ADVERTISEMENT
Published: May 22, 2008
Updated: 05/22/2008 12:14 am
OAKLAND, Calif. - The Rays did more than their share of grinding during a six-game road trip that concluded Wednesday, with four of those games decided by one run and two of them going extra innings.
So perhaps it wasn't all that surprising that the Rays - and in particular their hitters - looked spent Wednesday as their hopes of a sweep in Oakland vanished in a hurry with the A's rolling to a 9-1 rout.
Tampa Bay managed just three hits off A's starter Dana Eveland, who went the distance in a tidy affair that lasted only 2 hours, 6 minutes. The Rays would have preferred to fly cross-country on a higher note, but mostly they seemed ready just to get back to St. Petersburg, where they'll have today off before opening a season-long 10-game homestand Friday.
"No excuses, but I think it's been a very emotional trip," Rays manager Joe Maddon said. "I like the way we've played the entire time. ... These things happen sometimes. Their pitcher was really good today, and that set the tone for them."
A Rays lineup missing two of its most productive hitters, Carl Crawford and Dioner Navarro, couldn't do much against Eveland. The lefty retired the Rays in order five times, and only Jonny Gomes' first-pitch homer to left leading off the eighth kept Eveland from a shutout.
The only Tampa Bay player who had faced Eveland before stepping into the box Wednesday was Cliff Floyd, who had walked in his only career plate appearance against him.
"It's always tough to have success off a guy who's throwing three pitches for a strike that you've never seen before," Gomes said.
Eveland's fastball-changeup-slider combination was enough to keep the Rays quiet all day. Aside from Gomes' bomb in the eighth, an Akinori Iwamura single leading off the game and a single by Gabe Gross in the fifth were the only Rays hits.

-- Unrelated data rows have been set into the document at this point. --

(* ===== verification/Delivery.v ===== *)
(** * Delivery: webhooks

    internal/webhook/dispatcher.go (the events of runs, directly or through the job queue of
    [Jobs]) and internal/usage/webhook.go (the usage event of a completed run).  The receiver
    is outside: it answers by the requests it has got so far.  Encoding an event, decoding
    it, the keyed hash, and which addresses a request can be made of are arguments. *)
From S2P Require Import Prelude GoTime Types Jobs.

Definition EventRunStarted : string := "run.started".
Definition EventRunCompleted : string := "run.completed".
Definition EventRunFailed : string := "run.failed".
Definition EventRunStep : string := "run.step".

Record WebhookEvent := {
  wEvent : string; wEventID : string; wTenantID : string; wRunID : string; wAgentID : string; wTimestamp : string; wData : gmap string any
}.

Record Dispatcher := { dURL : string; dSecret : string; dStepEvents : bool; dQueue : bool }.

Record PostRequest := { prURL : string; prSignature : option string; prBody : string }.

(** How a delivery ended, as it is logged. *)
Inductive Ended := Delivered | Exhausted | GivenUp.

(** What was sent to the receiver, oldest first, and how long was slept. *)
Record Wire := { sentPosts : list PostRequest; slept : Duration }.

Definition sleep (d : Duration) (w : Wire) : Wire := {| sentPosts := sentPosts w; slept := slept w + d |}.

(** The status of an answer, or none. *)
Definition success (reply : option Z) : Prop := match reply with Some st => 200 <= st < 300 | None => False end.

#[global] Instance success_dec reply : Decision (success reply).
Proof. destruct reply; cbn; apply _. Defined.

(** ** Addresses *)

(** [scheme] is what [url.Parse] makes of the address. *)
Definition validateWebhookURL (scheme : string → option string) (raw : string) : bool :=
  match scheme raw with None => false | Some s => bool_decide (s = "http" ∨ s = "https") end.

Definition New (scheme : string → option string) (rawURL secret : string) (stepEvents : bool) : option Dispatcher :=
  if decide (rawURL = "") then None
  else if validateWebhookURL scheme rawURL then Some {| dURL := rawURL; dSecret := secret; dStepEvents := stepEvents; dQueue := false |} else None.

Definition NewFromEnv (scheme : string → option string) (getenv : string → string) : option Dispatcher :=
  let url := getenv "AGENTOS_WEBHOOK_URL" in
  let url := if decide (url = "") then getenv "AGENTOS_USAGE_WEBHOOK_URL" else url in
  if decide (url = "") then None
  else if validateWebhookURL scheme url then
    Some {| dURL := url; dSecret := getenv "AGENTOS_WEBHOOK_SECRET"; dStepEvents := bool_decide (getenv "AGENTOS_WEBHOOK_STEP_EVENTS" = "true"); dQueue := false |}
  else None.

Definition WithQueue (d : option Dispatcher) : option Dispatcher :=
  (λ d, {| dURL := dURL d; dSecret := dSecret d; dStepEvents := dStepEvents d; dQueue := true |}) <$> d.

Section delivery.
Context (marshal : WebhookEvent → option string) (unmarshal : string → option WebhookEvent).
Context (hmacHex : string → string → string) (requestable : string → bool) (receiver : list PostRequest → option Z).

Definition Sign (secret body : string) : string := "sha256=" +:+ hmacHex secret body.

Definition post (r : PostRequest) (w : Wire) : option Z * Wire :=
  let sent := sentPosts w ++ [r] in (receiver sent, {| sentPosts := sent; slept := slept w |}).

Definition backoffs : list Duration := [0; 1 * Second; 5 * Second; 25 * Second].

(** The loop over the waiting times. *)
Fixpoint deliverLoop (d : Dispatcher) (body : string) (backoffs : list Duration) (w : Wire) : Ended * Wire :=
  match backoffs with
  | [] => (Exhausted, w)
  | b :: bs =>
      let w := if decide (0 < b) then sleep b w else w in
      if requestable (dURL d) then
        let req := {| prURL := dURL d; prSignature := if decide (dSecret d = "") then None else Some (Sign (dSecret d) body); prBody := body |} in
        let '(reply, w) := post req w in
        if decide (success reply) then (Delivered, w) else deliverLoop d body bs w
      else (GivenUp, w)
  end.

Definition deliver (d : Dispatcher) (evt : WebhookEvent) (w : Wire) : Ended * Wire :=
  match marshal evt with None => (GivenUp, w) | Some body => deliverLoop d body backoffs w end.

(** The error is that of decoding; how the delivery ended is dropped. *)
Definition DeliverJob (d : Dispatcher) (job : Job) (w : Wire) : option string * Wire :=
  match unmarshal (Payload job) with
  | None => (Some "unmarshal", w)
  | Some evt => (None, (deliver d evt w).2)
  end.

(** [Send]: what happens to the event: nothing, a job, or a delivery in the background. *)
Definition Send {Q} `{Queue Q} (d : option Dispatcher) (evt : WebhookEvent) (id : string) (now : Time) (q : Q) (w : Wire) : Q * Wire :=
  match d with
  | None => (q, w)
  | Some d =>
      if decide (wEvent evt = EventRunStep ∧ dStepEvents d = false) then (q, w)
      else if dQueue d then ((Enqueue id "webhook" (marshal evt) [] now q).2, w)
      else (q, (deliver d evt w).2)
  end.

(** ** The usage event (internal/usage/webhook.go) *)

Record WebhookConfig := { wcURL : string; wcTimeout : Duration }.

Record RunCompletedEvent := {
  rcTenantID : string; rcRunID : string; rcModel : string; rcInputTokens : Z; rcOutputTokens : Z; rcDurationMs : Z; rcTimestamp : string
}.

Definition usageBackoffs : list Duration := [1 * Second; 5 * Second; 25 * Second].

Inductive UsageEnded := UDisabled | UNotMarshalled | UDelivered | UExhausted | UCancelled.

(** [deliverWebhook]: a request that cannot be made is not sent. *)
Definition deliverWebhook (url body : string) (w : Wire) : bool * Wire :=
  if requestable url then
    let '(reply, w) := post {| prURL := url; prSignature := None; prBody := body |} w in (bool_decide (success reply), w)
  else (false, w).

(** The attempts; [cancelled] says at each wait whether the context ends before the time is over. *)
Fixpoint usageLoop (url body : string) (cancelled : list bool) (waits : list Duration) (w : Wire) : UsageEnded * Wire :=
  let '(ok, w) := deliverWebhook url body w in
  if ok then (UDelivered, w)
  else match waits with
  | [] => (UExhausted, w)
  | d :: waits =>
      match cancelled with
      | true :: _ => (UCancelled, w)
      | _ => usageLoop url body (tail cancelled) waits (sleep d w)
      end
  end.

Definition SendRunCompletedEvent (marshalUsage : RunCompletedEvent → option string) (cfg : WebhookConfig) (event : RunCompletedEvent) (cancelled : list bool) (w : Wire) :
    UsageEnded * Wire :=
  if decide (wcURL cfg = "") then (UDisabled, w)
  else match marshalUsage event with
  | None => (UNotMarshalled, w)
  | Some body => usageLoop (wcURL cfg) body cancelled usageBackoffs w
  end.

(** ** How a delivery goes *)

Definition sumDurations (l : list Duration) : Duration := foldr Z.add 0 l.

Lemma sum_take_cons n d l : sumDurations (take (S n) (d :: l)) = d + sumDurations (take n l).
Proof. done. Qed.

Lemma sum_take_0 l : sumDurations (take 0 l) = 0.
Proof. done. Qed.

(** The requests after [before]: [n] copies of one request, of which only the last may have
    been answered with a success. *)
Definition attempts (r : PostRequest) (before : list PostRequest) (n : nat) (last_ok : bool) : Prop :=
  ∀ k, (k < n)%nat → success (receiver (before ++ replicate (S k) r)) ↔ (S k = n ∧ last_ok = true).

Rays starter Andy Sonnanstine has had games like that before, where everything seems to be working, and he appeared on his way to another early Wednesday as he set down the first eight men he faced.

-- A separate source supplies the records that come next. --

Lemma PgSubscribe_ok t r s : pg_ok s → pg_ok (PgSubscribe t r s).2.
Proof.
  intros Hok. unfold PgSubscribe. destruct (decide _) as [|Hcap]; [done|]. destruct Hok as [Hcount _ Hreg Hopen Huniq Hnd Hfresh]. cbv zeta.
  set (ch := pNextChan s) in *. set (key := subKey t r) in *.
  assert (pChans s !! ch = None) as Hnone. { destruct (pChans s !! ch) eqn:E; [|done]. pose proof (Hfresh ch ltac:(eauto)). subst ch. lia. }
  assert (openChans (<[ch := {| buf := []; closed := false |}]> (pChans s)) = {[ch]} ∪ openChans (pChans s)) as Ho.
  { apply set_eq. intros x. rewrite elem_of_union, elem_of_singleton, !elem_of_openChans. destruct (decide (x = ch)) as [->|Hn]; [rewrite lookup_insert_eq; naive_solver|rewrite lookup_insert_ne by done; naive_solver]. }
  assert (ch ∉ openChans (pChans s)) as Hni by (rewrite elem_of_openChans; intros (c & Hc & _); congruence).
  assert (∀ k x, x ∈ go_get [] (<[key := subsOf s key ++ [ch]]> (pSubs s)) k ↔ x ∈ subsOf s k ∨ (k = key ∧ x = ch)) as Hsub.
  { intros k x. rewrite go_get_insert. destruct (decide (key = k)) as [<-|]; [rewrite elem_of_app, list_elem_of_singleton|]; naive_solver. }
  split; cbn [withSubs pSubs pSubCount pChans pNextChan snd].
  - rewrite Ho, size_union, size_singleton by set_solver. lia.
  - lia.
  - intros k x [Hx|[-> ->]]%Hsub; rewrite Ho; [apply elem_of_union; right; by eapply Hreg|set_solver].
  - intros x. rewrite Ho, elem_of_union, elem_of_singleton. intros [->|Hx]; [exists key|destruct (Hopen x Hx) as [k Hk]; exists k]; apply Hsub; auto.
  - intros k k' x Hx Hx'. apply Hsub in Hx as [Hx|[-> ->]], Hx' as [Hx'|[-> Hx']]; try done; [by eapply Huniq|subst x; by apply Hreg in Hx|by apply Hreg in Hx'].
  - intros k. rewrite go_get_insert. destruct (decide _) as [<-|]; [|done]. apply NoDup_app. split_and!; [done| |by apply NoDup_singleton].
    intros x Hx ->%list_elem_of_singleton. by apply Hreg in Hx.
  - intros x [c Hc]. destruct (decide (x = ch)) as [->|Hn]; [lia|]. rewrite lookup_insert_ne in Hc by done. assert (x < ch)%nat by (apply Hfresh; eauto). lia.
Qed.

Lemma PgUnsubscribe_ok t r ch s s' : PgUnsubscribe t r ch s = Some s' → pg_ok s → pg_ok s'.
Proof.
  intros Hu Hok. unfold PgUnsubscribe in Hu. cbv zeta in Hu. set (key := subKey t r) in *. destruct (list_find _ _) as [[i x]|] eqn:El.
  - apply list_find_Some in El as (Hi & -> & _). destruct Hok as [Hcount Hcap Hreg Hopen Huniq Hnd Hfresh].
    assert (ch ∈ subsOf s key) as Hin by (by eapply list_elem_of_lookup_2). pose proof (Hreg _ _ Hin) as Ho. apply elem_of_openChans in Ho as (c & Hc & Hcl).
    unfold closeChan in Hu. rewrite Hc in Hu. cbn in Hu. rewrite Hcl in Hu. cbn in Hu. set (rest := take i _ ++ drop (S i) _) in *. injection Hu as <-.
    assert (∀ k, go_get [] (if decide (rest = []) then delete key (pSubs s) else <[key := rest]> (pSubs s)) k = if decide (k = key) then rest else subsOf s k) as Hg.
    { intros k. destruct (decide (rest = [])) as [->|]; [|rewrite go_get_insert; destruct (decide (key = k)), (decide (k = key)); congruence || done]. unfold go_get. destruct (decide (k = key)) as [->|]; [by rewrite lookup_delete_eq|by rewrite lookup_delete_ne]. }
    assert (subsOf s key ≡ₚ ch :: rest) as HP by (subst rest; rewrite <- (take_drop_middle _ _ _ Hi) at 1; by rewrite Permutation_middle).
    assert (NoDup (ch :: rest)) as Hnd' by (rewrite <- HP; apply Hnd). apply NoDup_cons in Hnd' as [Hni Hnd'].
    assert (∀ k x, x ∈ (if decide (k = key) then rest else subsOf s k) ↔ x ∈ subsOf s k ∧ x ≠ ch) as Hsub.
    { intros k x. destruct (decide (k = key)) as [->|Hk]; [rewrite HP, elem_of_cons; naive_solver|]. split; [|tauto]. intros Hx. split; [done|]. intros ->. by apply Hk, (Huniq k key ch). }
    assert (openChans (<[ch := {| buf := buf c; closed := true |}]> (pChans s)) = openChans (pChans s) ∖ {[ch]}) as Hop.
    { apply set_eq. intros x. rewrite elem_of_difference, elem_of_singleton, !elem_of_openChans. destruct (decide (x = ch)) as [->|]; [rewrite lookup_insert_eq; naive_solver|rewrite lookup_insert_ne by done; naive_solver]. }
    assert (ch ∈ openChans (pChans s)) as Hopc by (apply elem_of_openChans; eauto).
    split; cbn [withSubs pSubs pSubCount pChans pNextChan]; rewrite ?Hop; try setoid_rewrite Hg.
    + rewrite size_difference, size_singleton by set_solver. assert (size (openChans (pChans s)) ≠ 0)%nat by (intros Hz; apply size_empty_inv in Hz; set_solver). lia.
    + lia.
    + intros k x [Hx Hne]%Hsub. apply elem_of_difference. split; [by eapply Hreg|set_solver].
    + intros x [Hx Hne]%elem_of_difference. destruct (Hopen x Hx) as [k Hk]. exists k. apply Hsub. set_solver.
    + intros k k' x [Hx _]%Hsub [Hx' _]%Hsub. by eapply Huniq.
    + intros k. rewrite ?Hg. destruct (decide (k = key)); [done|apply Hnd].
    + intros x Hx. apply Hfresh. by eapply is_Some_insert_same.
  - injection Hu as <-. assert (∀ k, go_get [] (if decide (subsOf s key = []) then delete key (pSubs s) else pSubs s) k = subsOf s k) as Hg.
    { intros k. destruct (decide (subsOf s key = [])) as [He|]; [|done]. unfold go_get in *. destruct (decide (k = key)) as [->|]; [by rewrite lookup_delete_eq|by rewrite lookup_delete_ne]. }
    destruct Hok as [? ? Hreg Hopen Huniq Hnd Hfresh]. split; cbn [withSubs pSubs pSubCount pChans pNextChan]; try done.
    + intros k x. rewrite Hg. apply Hreg.
    + intros x Hx. destruct (Hopen x Hx) as [k Hk]. exists k. by rewrite Hg.
    + intros k k' x. rewrite !Hg. apply Huniq.
    + intros k. rewrite Hg. apply Hnd.
Qed.

Lemma sendNext_same s s' : sendNext s = Some s' → pSubs s' = pSubs s ∧ pSubCount s' = pSubCount s ∧ pNextChan s' = pNextChan s ∧
  openChans (pChans s') = openChans (pChans s) ∧ (∀ ch, is_Some (pChans s' !! ch) → is_Some (pChans s !! ch)).
Proof.
  unfold sendNext. destruct (pInflight s) as [|[ch ev] rest]; [by intros [= <-]|]. destruct (pChans s !! ch) as [c|] eqn:Ec; [|done]. cbn.
  destruct (closed c) eqn:Ecl; [done|]. destruct (decide _); intros [= <-]; cbn; [|done]. split_and!; try done; [by eapply openChans_same; cbn|].
  intros x. by apply is_Some_insert_same.
Qed.

Lemma PgRecv_same ch s : let s' := (PgRecv ch s).2 in pSubs s' = pSubs s ∧ pSubCount s' = pSubCount s ∧ pNextChan s' = pNextChan s ∧
  openChans (pChans s') = openChans (pChans s) ∧ (∀ ch, is_Some (pChans s' !! ch) → is_Some (pChans s !! ch)).
Proof.
  unfold PgRecv. destruct (pChans s !! ch) as [c|] eqn:Ec; [|done]. destruct (buf c) as [|e b]; [done|]. cbn. split_and!; try done; [by eapply openChans_same; cbn|].
  intros x. by apply is_Some_insert_same.
Qed.

Lemma takeNote_same `{SliceSort} f s : ∃ notes last order inflight, takeNote f s = withListener notes last order inflight s ∧ pRows (takeNote f s) = pRows s.
Proof.
  assert (∀ n l o i, ∃ notes last order inflight, withListener n l o i s = withListener notes last order inflight s ∧ pRows (withListener n l o i s) = pRows s) as Hw by (intros; by do 4 eexists).
  assert (∃ notes last order inflight, s = withListener notes last order inflight s ∧ pRows s = pRows s) as Hid by (exists (pNotes s), (pLast s), (pOrder s), (pInflight s); split; [by destruct s|done]).
  unfold takeNote. destruct (pInflight s) as [|p q] eqn:Ei; [|exact Hid].
  destruct (pNotes s) as [|key notes] eqn:En; [exact Hid|]. destruct (splitSubKey key) as [t r]. destruct (decide _); [apply Hw|]. destruct f; [apply Hw|]. cbv zeta.
  destruct (last _); [|apply Hw]. destruct (pLast s !! key); [apply Hw|]. destruct (evictKeys _ _). apply Hw.
Qed.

A couple of two-out runs in the third and another tally in the fourth weren't insurmountable obstacles, but the game got away from Sonnanstine after that. Jack Hannahan and Jack Cust homered in a three-run fifth to make it 6-0 and the A's tacked on another in the sixth before Cust closed the scoring with another longball, a two-run shot off Jason Hammel in the seventh.

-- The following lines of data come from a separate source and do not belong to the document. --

(* ===== verification/UsageReport.v ===== *)
(** * UsageReport: recorded usage, its reports and its export

    internal/storage/postgres/usage_store.go (the recorder behind the token budget of
    [Quota]) and usage_query.go (the aggregations), internal/usage/api.go and export.go (the
    two endpoints).  The table is the list of its rows; a statement fails when the database
    is down, which the outside decides.  The queries of a report see the same rows.  Reading
    a time from its text is an argument. *)
From S2P Require Import Prelude GoTime GoPath GoStrings GoCalendar Quota Access.

Record UsageRow := { uTenant : string; uModel : string; uTokens : Z; uRecordedAt : Time }.

Record PgUsage := { uRows : list UsageRow; uDown : bool }.

(** The column tokens is an INTEGER of 32 bits. *)
Definition in_int32 (z : Z) : Prop := - 2 ^ 31 <= z < 2 ^ 31.

#[global] Instance in_int32_dec z : Decision (in_int32 z).
Proof. unfold in_int32. apply _. Defined.

(** The model is not among the columns that are written. *)
Definition pgRecord (tenantID : string) (tokens : Z) (timestamp : Time) (s : PgUsage) : bool * PgUsage :=
  if decide (uDown s = true ∨ ¬ in_int32 tokens) then (false, s)
  else (true, {| uRows := uRows s ++ [{| uTenant := tenantID; uModel := ""; uTokens := tokens; uRecordedAt := timestamp |}]; uDown := uDown s |}).
(** The check of a storage configuration reports exactly its problems, each once: what is
    missing for a database is a problem for the backend postgres only, a port outside 1 to
    65535 and an empty pool for every backend. *)
Theorem storage_problems_exact c : NoDup (ValidateStorage c) ∧ ∀ p, p ∈ ValidateStorage c ↔ storageProblem c p.
Proof.
  unfold ValidateStorage. split.
  - unfold report. destruct (decide (ToLower _ = _)); repeat destruct (decide _); repeat constructor; set_solver.
  - intros p. rewrite !elem_of_app, !elem_of_report. unfold storageProblem. destruct (decide (ToLower (Backend c) = "postgres")) as [Hb|Hb].
    + rewrite !elem_of_app, !elem_of_report. destruct p; intuition (try discriminate; try lia).
    + rewrite elem_of_nil. destruct p; intuition (try discriminate; try lia).
Qed.

Lemma envInt_positive env key def : 0 < def → 0 < envInt env key def.
Proof. intros Hd. unfold envInt. destruct (decide _); [done|]. destruct (Atoi _); [|done]. case_bool_decide; lia. Qed.

(** Whatever stands in the environment, an executor has at least one worker, one step, a
    positive timeout and a positive output limit, and the MCP server a port of 1 to 65535. *)
Theorem loaded_limits_positive env : let c := LoadExecConfig env in
  0 < exWorkers c ∧ 0 < exDefaultMaxSteps c ∧ 0 < exDefaultTimeout c ∧ 0 < ToolMaxOutputSize c ∧ 1 <= mcpPort (LoadMCPConfig env) <= 65535.
Proof.
  cbv zeta. split; [by apply envInt_positive|]. split; [by apply envInt_positive|]. split; [|split; [by apply envInt_positive|]]; cbn [exDefaultTimeout LoadExecConfig mcpPort LoadMCPConfig]; unfold readSetting.
  - destruct (decide _); [done|]. unfold positiveDuration. destruct (ParseDuration _); [|done]. destruct (decide _); done.
  - destruct (decide _); [done|]. unfold validPort. destruct (Atoi _); [|done]. destruct (decide _); cbn; lia.
Qed.

(** A model configuration without problems has what its provider needs. *)
Lemma model_valid c : ValidateModel c = [] → 0 < mcTimeout c ∧
  (mcProvider c = "stub" ∨ (mcProvider c = "openai" ∧ mcBaseURL c ≠ "" ∧ mcAPIKey c ≠ "") ∨ (mcProvider c = "anthropic" ∧ mcAPIKey c ≠ "")).
Proof.
  unfold ValidateModel, report. repeat destruct (decide _); try done; split; try lia; tauto.
Qed.

(** Which model providers can be started with: the stub, one like OpenAI with an address
    and a key, or Anthropic with a key, and always with a positive timeout; of the two places
    for the key, a file that can be read comes first. *)
Theorem model_config_exact env readFile : let c := LoadModelConfig env readFile in
  (ValidateModel c = [] ↔ 0 < mcTimeout c ∧
    (mcProvider c = "stub" ∨ (mcProvider c = "openai" ∧ mcBaseURL c ≠ "" ∧ mcAPIKey c ≠ "") ∨ (mcProvider c = "anthropic" ∧ mcAPIKey c ≠ ""))) ∧
  (∀ data, env "AGENTOS_MODEL_API_KEY_FILE" ≠ "" → readFile (env "AGENTOS_MODEL_API_KEY_FILE") = Some data → mcAPIKey c = trimRightChar "010" data).
Proof.
  cbv zeta. split.
  - split; [apply model_valid|]. generalize (LoadModelConfig env readFile). intros c [Ht Hp]. unfold ValidateModel, report. rewrite (decide_False (P := mcTimeout c <= 0)) by lia.
    repeat case_decide; try done; intuition congruence.
  - intros data Hf Hr. cbn. unfold fileOrEnv. by rewrite decide_False, Hr.
Qed.

(** ** A production service *)

Lemma digit_graphic c : is_Some (digit_of c) → graphic c = true.
Proof.
  unfold digit_of, graphic. case_bool_decide as Hc; [|by intros [? [=]]]. intros _. apply bool_decide_eq_true. lia.
Qed.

"That's a tough one to swallow," Sonnanstine said. "The first couple innings I felt really good, the best I've felt in a while. I think maybe in the latter innings I was trying to overthrow or something and I threw some good pitches and they hit 'em and I threw some bad pitches and they hit 'em."
Coming off eight dazzling innings of one-run ball to open the trip in St. Louis, Sonnanstine suffered his first loss since April 9, his second start of the season. And the Rays absorbed their first loss by more than one run since falling 6-2 on May 7 at Toronto, with the eight-run defeat matching their most lopsided of the year.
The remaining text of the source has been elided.